Speaker of the Tasmanian House of Assembly
- In office 23 April 1996 – 5 October 1998
- Preceded by: Graeme Page
- Succeeded by: Michael Polley

Member of the Tasmanian House of Assembly for Bass
- In office 8 February 1986 – 1 March 2000

Personal details
- Born: Francis Leslie Madill 5 September 1941 (age 84) Pakenham, Victoria, Australia
- Party: Liberal Party
- Alma mater: University of Melbourne
- Occupation: Doctor
- Profession: General practitioner

= Frank Madill (Australian politician) =

Australian politician (born 1941)

Francis Leslie "Frank" Madill AM, FRACGP (born 5 September 1941) is an Australian medical doctor and former politician, who was a Liberal Party member of the Tasmanian House of Assembly from 1986 until 2000.

He graduated with Bachelor of Medicine and Bachelor of Surgery degrees from the University of Melbourne in 1965, relocating to Tasmania in 1966 and becoming a Fellow of the Royal Australian College of General Practitioners in 1972.

Madill first entered parliament in the 1986 Tasmanian election in the electorate of Bass. He became the Speaker of the House of Assembly on 23 April 1996, and held the position until 1998. On 1 March 2000 he resigned due to illness.
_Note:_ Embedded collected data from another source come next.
(** [start_cmd] returns once the polls read command-list-running clear:
    a budget above the bound is enough. *)
Lemma start_cmd_returns : forall fuel N port (m : machine R),
  (forall n, (N <= n)%nat ->
     Z.testbit (nth_poll R n (port + off_cmd L) m) 15 = false) ->
  (N < fuel)%nat ->
  exists m', start_cmd L R fuel port m = Ret tt m'.
Proof.
  intros fuel N port m Hs Hf.
  assert (W : exists m1, start_wait L R fuel port m = Ret tt m1).
  { revert N m Hs Hf. induction fuel as [|fuel IH]; intros N m Hs Hf; [lia|].
    cbn [start_wait]. unfold bind. rewrite poll32_run.
    rewrite land_bit_testbit by lia.
    destruct (Z.testbit (poll_value R (port + off_cmd L) m) 15) eqn:E;
      cbn [negb].
    - assert (N <> 0)%nat.
      { intros ->. specialize (Hs 0%nat (Nat.le_refl 0)).
        cbn [nth_poll] in Hs. congruence. }
      apply (IH (pred N)); [|lia].
      intros n Hn. apply (Hs (S n)). lia.
    - eexists. reflexivity. }
  destruct W as [m1 H1]. unfold start_cmd. unfold bind at 1. rewrite H1.
  unfold bind, write32. rewrite poll32_run.
  match goal with
  | |- context [poll32 R ?a ?m3] => rewrite (poll32_run a m3)
  end.
  eexists. reflexivity.
Qed.

(** *** Claims about the command engine *)

(** C6, as amended.  Take any register model in which the
    FIS-receive-running bit (14) and the command-list-running bit (15) of
    the port's command register both read clear from poll [N] of the wait
    on.  Then [stop_cmd] returns as soon as its poll budget exceeds [N].
    Whatever the budget, it returns only right after two polls of which
    the first read bit 14 clear and the second read bit 15 clear: the two
    bits are tested on separate reads.  And when the adapter clears the
    bits for good, that is, a bit that has read clear is not set again,
    then at the moment [stop_cmd] returns its last poll has read both bits
    clear and a further poll reads both clear. *)
Theorem stop_cmd_returns_idle : forall N fuel port (m : machine R),
  settles R N (port + off_cmd L) (final (stop_cmd_clear L R port m)) ->
  (N < fuel)%nat ->
  (exists m', stop_cmd L R fuel port m = Ret tt m') /\
  (forall budget m',
     stop_cmd L R budget port m = Ret tt m' ->
     exit_polls R (port + off_cmd L) m') /\
  (stays_clear R (port + off_cmd L) (final (stop_cmd_clear L R port m)) ->
   forall budget m',
     stop_cmd L R budget port m = Ret tt m' ->
     returned_idle R (port + off_cmd L) m').
Proof.
  intros N fuel port m Hs Hf.
  destruct (stop_cmd_clear_returns port m) as [m1 H1].
  rewrite H1 in *. cbn [final] in *. split; [|split].
  - unfold stop_cmd, bind. rewrite H1. now apply (stop_wait_terminates fuel N).
  - intros budget m' Hr. unfold stop_cmd, bind in Hr. rewrite H1 in Hr.
    now apply (stop_wait_exits budget port m1).
  - intros Hk budget m' Hr. unfold stop_cmd, bind in Hr. rewrite H1 in Hr.
    now apply (stop_wait_safe budget port m1).
Qed.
Following his resignation from parliament, Madill again took up general practice as a doctor. He published a number of autobiographical novels, including Why Politics Doctor? Politics: Warts and All. He currently lectures in Human Life Sciences at the University of Tasmania.

In the 2014 Australia Day Honours, Madill was made a Member of the Order of Australia (AM) for significant service to the Parliament of Tasmania, to medicine as a general practitioner, and to the community.